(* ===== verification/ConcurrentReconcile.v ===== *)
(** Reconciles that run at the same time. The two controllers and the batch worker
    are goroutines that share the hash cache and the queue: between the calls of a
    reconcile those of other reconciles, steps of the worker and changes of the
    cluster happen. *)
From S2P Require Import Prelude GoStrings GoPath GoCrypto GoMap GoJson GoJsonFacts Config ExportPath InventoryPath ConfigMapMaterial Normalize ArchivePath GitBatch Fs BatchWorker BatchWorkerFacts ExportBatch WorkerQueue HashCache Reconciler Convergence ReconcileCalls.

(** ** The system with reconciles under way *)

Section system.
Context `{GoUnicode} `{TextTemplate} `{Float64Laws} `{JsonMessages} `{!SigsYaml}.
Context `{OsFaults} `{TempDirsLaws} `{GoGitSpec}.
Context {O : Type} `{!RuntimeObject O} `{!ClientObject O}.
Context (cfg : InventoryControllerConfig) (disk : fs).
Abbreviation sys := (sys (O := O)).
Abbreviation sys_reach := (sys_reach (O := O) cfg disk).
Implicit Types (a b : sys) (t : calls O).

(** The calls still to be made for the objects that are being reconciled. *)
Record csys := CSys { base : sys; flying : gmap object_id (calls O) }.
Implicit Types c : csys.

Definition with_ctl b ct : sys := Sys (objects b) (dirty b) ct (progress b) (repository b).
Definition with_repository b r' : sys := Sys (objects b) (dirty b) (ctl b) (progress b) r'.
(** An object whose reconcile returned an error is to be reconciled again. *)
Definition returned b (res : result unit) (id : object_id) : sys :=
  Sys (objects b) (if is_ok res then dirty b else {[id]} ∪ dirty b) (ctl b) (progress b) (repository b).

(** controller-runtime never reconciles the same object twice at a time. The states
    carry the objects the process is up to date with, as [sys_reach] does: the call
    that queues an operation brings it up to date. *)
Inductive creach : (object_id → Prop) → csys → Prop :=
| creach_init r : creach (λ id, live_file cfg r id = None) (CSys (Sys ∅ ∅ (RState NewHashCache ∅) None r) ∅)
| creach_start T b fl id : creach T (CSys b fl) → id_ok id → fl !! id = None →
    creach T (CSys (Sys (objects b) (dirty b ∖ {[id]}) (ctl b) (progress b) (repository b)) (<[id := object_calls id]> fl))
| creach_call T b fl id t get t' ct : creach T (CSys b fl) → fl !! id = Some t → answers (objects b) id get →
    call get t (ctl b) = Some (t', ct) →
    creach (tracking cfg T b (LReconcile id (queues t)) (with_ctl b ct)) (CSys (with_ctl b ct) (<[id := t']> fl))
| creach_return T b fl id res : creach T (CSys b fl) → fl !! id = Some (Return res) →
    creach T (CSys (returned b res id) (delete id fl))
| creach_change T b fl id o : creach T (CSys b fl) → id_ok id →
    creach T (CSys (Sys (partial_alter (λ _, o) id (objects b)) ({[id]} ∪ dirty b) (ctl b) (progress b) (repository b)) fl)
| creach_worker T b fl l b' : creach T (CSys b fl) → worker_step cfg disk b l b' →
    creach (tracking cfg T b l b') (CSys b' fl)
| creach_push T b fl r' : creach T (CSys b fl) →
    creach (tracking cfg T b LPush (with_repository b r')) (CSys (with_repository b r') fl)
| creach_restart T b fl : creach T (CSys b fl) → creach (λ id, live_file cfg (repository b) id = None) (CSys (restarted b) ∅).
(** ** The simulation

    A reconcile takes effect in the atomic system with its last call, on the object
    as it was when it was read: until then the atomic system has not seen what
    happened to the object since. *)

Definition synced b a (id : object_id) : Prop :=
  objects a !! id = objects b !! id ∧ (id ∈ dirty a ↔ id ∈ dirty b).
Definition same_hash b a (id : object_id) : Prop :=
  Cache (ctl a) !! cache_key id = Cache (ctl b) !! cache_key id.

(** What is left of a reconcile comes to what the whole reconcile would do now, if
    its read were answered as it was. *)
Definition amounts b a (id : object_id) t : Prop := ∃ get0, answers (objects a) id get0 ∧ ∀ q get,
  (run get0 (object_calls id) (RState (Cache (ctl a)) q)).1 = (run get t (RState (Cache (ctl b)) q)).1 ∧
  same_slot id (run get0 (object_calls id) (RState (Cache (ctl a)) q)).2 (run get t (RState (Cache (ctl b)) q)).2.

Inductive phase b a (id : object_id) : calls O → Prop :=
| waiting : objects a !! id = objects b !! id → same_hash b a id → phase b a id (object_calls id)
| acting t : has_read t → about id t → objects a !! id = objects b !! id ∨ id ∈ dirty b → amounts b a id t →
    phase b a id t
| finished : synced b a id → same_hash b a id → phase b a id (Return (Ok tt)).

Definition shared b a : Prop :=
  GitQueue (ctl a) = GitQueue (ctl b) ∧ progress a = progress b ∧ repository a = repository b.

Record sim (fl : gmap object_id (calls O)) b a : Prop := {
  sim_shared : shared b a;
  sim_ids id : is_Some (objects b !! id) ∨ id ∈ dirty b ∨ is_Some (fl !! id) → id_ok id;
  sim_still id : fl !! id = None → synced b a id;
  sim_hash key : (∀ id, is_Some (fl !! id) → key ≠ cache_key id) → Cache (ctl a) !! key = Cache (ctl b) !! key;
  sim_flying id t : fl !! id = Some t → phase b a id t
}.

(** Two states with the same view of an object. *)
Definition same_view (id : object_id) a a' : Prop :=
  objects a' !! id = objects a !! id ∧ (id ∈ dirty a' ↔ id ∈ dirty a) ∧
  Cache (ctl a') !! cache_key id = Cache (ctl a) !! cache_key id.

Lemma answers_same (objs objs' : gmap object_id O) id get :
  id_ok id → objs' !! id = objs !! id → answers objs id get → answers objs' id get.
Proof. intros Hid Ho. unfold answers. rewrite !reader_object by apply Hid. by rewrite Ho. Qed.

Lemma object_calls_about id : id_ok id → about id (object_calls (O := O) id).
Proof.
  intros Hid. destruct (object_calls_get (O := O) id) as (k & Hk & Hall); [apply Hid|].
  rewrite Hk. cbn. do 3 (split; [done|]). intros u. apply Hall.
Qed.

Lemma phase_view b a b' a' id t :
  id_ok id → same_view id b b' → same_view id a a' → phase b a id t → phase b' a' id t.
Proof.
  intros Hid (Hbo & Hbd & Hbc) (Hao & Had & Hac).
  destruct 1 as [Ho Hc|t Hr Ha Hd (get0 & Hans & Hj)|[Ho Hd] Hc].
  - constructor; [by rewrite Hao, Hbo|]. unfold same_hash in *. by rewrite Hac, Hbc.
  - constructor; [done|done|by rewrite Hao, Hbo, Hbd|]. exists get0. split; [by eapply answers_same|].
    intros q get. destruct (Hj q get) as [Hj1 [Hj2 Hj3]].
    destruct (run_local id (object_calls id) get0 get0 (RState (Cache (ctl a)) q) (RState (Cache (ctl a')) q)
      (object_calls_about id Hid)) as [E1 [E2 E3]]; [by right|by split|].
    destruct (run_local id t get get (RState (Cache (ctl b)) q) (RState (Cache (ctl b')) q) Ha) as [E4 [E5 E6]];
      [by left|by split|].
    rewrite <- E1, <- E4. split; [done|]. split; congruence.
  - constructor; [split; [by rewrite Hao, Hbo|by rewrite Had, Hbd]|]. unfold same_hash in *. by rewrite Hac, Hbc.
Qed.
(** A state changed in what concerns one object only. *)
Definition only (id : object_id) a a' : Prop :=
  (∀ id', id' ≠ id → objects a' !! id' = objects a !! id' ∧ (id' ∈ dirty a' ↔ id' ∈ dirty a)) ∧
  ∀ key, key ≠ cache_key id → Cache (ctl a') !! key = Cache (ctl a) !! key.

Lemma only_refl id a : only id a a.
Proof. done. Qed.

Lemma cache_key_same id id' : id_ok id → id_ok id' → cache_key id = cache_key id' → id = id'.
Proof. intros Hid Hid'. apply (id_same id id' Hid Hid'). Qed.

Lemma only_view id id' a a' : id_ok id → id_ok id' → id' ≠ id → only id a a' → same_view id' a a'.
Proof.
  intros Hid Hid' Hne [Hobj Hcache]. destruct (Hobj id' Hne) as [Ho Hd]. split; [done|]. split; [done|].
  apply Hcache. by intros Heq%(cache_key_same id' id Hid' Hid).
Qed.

※

= INSTRUCTIONS TO FOLLOW =
In the listing above, find the line containing "as it was when" and the line containing "its read were answered as it was. *)", then quote both, plus every line between them, exactly as written.

= RESPONSE TO THIS TASK =
    as it was when it was read: until then the atomic system has not seen what
    happened to the object since. *)

Definition synced b a (id : object_id) : Prop :=
  objects a !! id = objects b !! id ∧ (id ∈ dirty a ↔ id ∈ dirty b).
Definition same_hash b a (id : object_id) : Prop :=
  Cache (ctl a) !! cache_key id = Cache (ctl b) !! cache_key id.

(** What is left of a reconcile comes to what the whole reconcile would do now, if
    its read were answered as it was. *)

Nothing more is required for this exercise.